Masalah Keragu-raguan
Dalam percakapan dengan para agnostik, saya sering menemukan argumentasi ini: “setiap orang melihat satu hal dari sisi yang berbeda-beda; saya dari sisi ini, Anda melihat dari sisi sana.” Tetapi kita melihat hal yang sama, dan pengamatan kita masing-masing sama sahihnya.
Lalu saya mengambil setumpuk buku. “Baiklah, Anda melihat buku ini dari sisi itu, dan saya dari sisi ini. Percayakah Anda bahwa kita melihat buku-buku yang sama?” Biasanya jawabannya, “Ya.”
“Nah, bila demikian, kita sedang melihat buku-buku yang sama, bukan? Pertanyaan saya, dari mana Anda tahu bahwa tumpukan ini adalah buku-buku? Apakah Anda tahu oleh sebab karena tumpukan itu bukan meja, bukan kursi, bukan komputer, bukan tas, lalu Anda simpulkan itu buku? Tentu tidak, bukan? Pengetahuan Anda bahwa tumpukan itu buku ialah oleh karena dulu ada orang yang pernah memberi tahu bahwa yang seperti itu adalah buku. Dan Anda percaya, dan mengikuti kata orang itu! Anda sekarang menyebut benda-benda ini adalah buku-buku.”
Apa yang coba saya katakan kepadanya? Setiap orang tak mungkin mulai suatu pemikiran dengan keragu-raguan. Harus ada yang dipercayai terlebih dahulu. Ia harus menerima sesuatu dengan tanpa keraguan. Contoh di atas, saya percaya benda-benda itu buku, bukan karena saya meragu-ragukannya lebih dahulu, dan bukan pula karena saya mengajukan pertanyaan “Mengapa bukan meja?” dan sebagainya.
Ah, kekritisan seseorang akhirnya toh bermuara pada kenyataan bahwa seseorang harus percaya dengan sesuatu terlebih dahulu. Adalah sebuah mitos bila seseorang meragu-ragukan segala sesuatu untuk mendapatkan kebenaran. Saya tidak dapat mengambil kesimpulan bahwa tumpukan benda itu adalah buku dengan cara meragu-ragukan bahwa benda itu bukan meja, bukan kursi, bukan komputer, dan seterusnya. Saya harus pecaya itu buku, karena saya dahulu pernah menerima informasi, dan informasi itu saya terima bahwa benda yang seperti ini adalah buku.

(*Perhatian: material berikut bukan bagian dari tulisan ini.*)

(** C3, as stated, fails: a record without [distance] is accepted and its
    [distance_km] is the number zero, not the empty string. *)
Lemma absent_numeric_field_is_zero :
  ~ (forall activity r raw_key row_key absent_value,
        In (raw_key, row_key, absent_value) OPTIONAL_FIELDS ->
        has_key activity raw_key = false ->
        normalize activity = Ok r ->
        dict_get r row_key = Some (VStr "")).
Proof.
  intros claim.
  destruct (normalize Samples.bare_activity) as [r | e] eqn:E;
    [ | vm_compute in E; discriminate E ].
  assert (K := claim Samples.bare_activity r "distance" "distance_km" (VFloat 0)
                 (or_introl eq_refl) eq_refl E).
  vm_compute in E. inversion E; subst r. vm_compute in K. discriminate K.
Qed.

(** C3, amended.  When an optional key is absent from an accepted record,
    the row field it feeds is present and holds the value listed in
    [OPTIONAL_FIELDS]: the empty string for elevation gain, the two heart
    rates and calories; the float zero for distance, the two durations and
    the two speeds; the integer zero for [trainer] and [commute]. *)
Theorem absent_optional_field_default
  (activity : value) (r : row) (raw_key row_key : string) (absent_value : value) :
  In (raw_key, row_key, absent_value) OPTIONAL_FIELDS ->
  has_key activity raw_key = false ->
  normalize activity = Ok r ->
  dict_get r row_key = Some absent_value.
Proof.
  intros Hin Habs H. apply normalize_inv in H.
  destruct H as (d & id & name & type & start & dk & mt & et & av & mx & H).
  destruct H as (-> & _ & _ & _ & _ & Hdk & Hmt & Het & Hav & Hmx & ->).
  unfold OPTIONAL_FIELDS in Hin. cbn [In] in Hin.
  repeat (destruct Hin as [Hin | Hin];
          [ inversion Hin; subst; clear Hin;
            rewrite ?(has_key_dget _ _ _ Habs) in *;
            match goal with
            | Hc : _ (VInt 0) = Ok ?x |- _ =>
                vm_compute in Hc; inversion Hc; subst x; reflexivity
            | _ => reflexivity
            end
          | ]).
  contradiction.
Qed.

Lemma absent_optional_field_default_witness :
  exists r,
    normalize Samples.bare_activity = Ok r /\
    dict_get r "calories" = Some (VStr "") /\
    dict_get r "distance_km" = Some (VFloat 0) /\
    dict_get r "trainer" = Some (VInt 0).
Proof.
  eexists. split; [ vm_compute; reflexivity | ].
  split; [ | split ].
  - apply (absent_optional_field_default Samples.bare_activity _ "calories");
      [ vm_compute; tauto | reflexivity | vm_compute; reflexivity ].
  - apply (absent_optional_field_default Samples.bare_activity _ "distance");
      [ vm_compute; tauto | reflexivity | vm_compute; reflexivity ].
  - apply (absent_optional_field_default Samples.bare_activity _ "trainer");
      [ vm_compute; tauto | reflexivity | vm_compute; reflexivity ].
Defined.
(* ===== verification/_CoqProject ===== *)
-Q . S2P
Prelude.v
Phys.v
PhysInv.v
PhysInit.v
PhysSpec.v
PhysFrame.v
PageAlloc.v
PageTable.v
Region.v
AddrSpace.v
AddrLife.v
AddrDestroy.v
AddrWitness.v
Bytes.v
CString.v
Ringbuf.v
RingSpsc.v
Port.v
Entropy.v
Security.v
Usr.v
UsrFile.v
Vfs.v
VfsPath.v
VfsRef.v
VfsStep.v
Heap.v
Ramfs.v
RamfsInv.v
RamfsFile.v
RamfsVfs.v
Block.v
Crc.v
Gpt.v
GptThm.v
Fat32.v
Fat32Ops.v
Fat32Thm.v
RbTree.v
RbShape.v
RbInsert.v
RbRemove.v
RbFixup.v
Sched.v
RbThm.v
SchedQueue.v
SchedInv.v
SchedSteal.v
SchedProc.v
SchedReap.v
SchedSwitch.v
SchedCases.v
UserMem.v
UserStack.v
Elf.v
Loader.v
ElfThm.v
Macho.v
MachoThm.v
LoadCases.v
Spawn.v
SpawnThm.v
SpawnCases.v
UserAccess.v
UserAccThm.v
Machine.v
Syscall.v
SysMemThm.v
SysFileThm.v
SysRam.v
SysPriv.v
SysCases.v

Bagaimana dengan Kristianitas? Adalah suatu tindakan yang rendah hati, bila sebelum meragu-ragukan kebenaran di dalam Kristianitas, kita menaruh kepercayaan pada Kristianitas. Kebenaran tidak mungkin ditemukan oleh karena yang lain saya dapati salah! Kebenaran itu benar dalam dirinya sendiri. Kebenaran pasti tidak berkontradiksi satu dengan yang lain. Itu berarti, kebenaran pasti tampil utuh. Justru inilah panggilan setiap orang Kristen yang kritis, untuk percaya dan membuktikan keutuhan bangunan kebenaran dalam iman Kristen. Apakah iman Kristen bekontradiksi dalam dirinya?
Tentulah harus diakui dengan rendah hati, kadang-kadang terjadi kesenjangan antara iman dan praktik hidup. Tetapi hal itu bukan dengan sendirinya bahwa iman Kristen tidak dapat dipercayai, dan dengan demikian lebih baik dibuang saja. Don’t throw away the baby along with the water! Jangan membuang hal yang baik/benar hanya oleh karena ada kesalahan. Di mana salah, harus diselisik kembali. Penyimpangan-penyimpangan dalam sejarah Kekristenan tidaklah sedikit. Tetapi apakah dengan demikian iman Kristen menjadi nihil?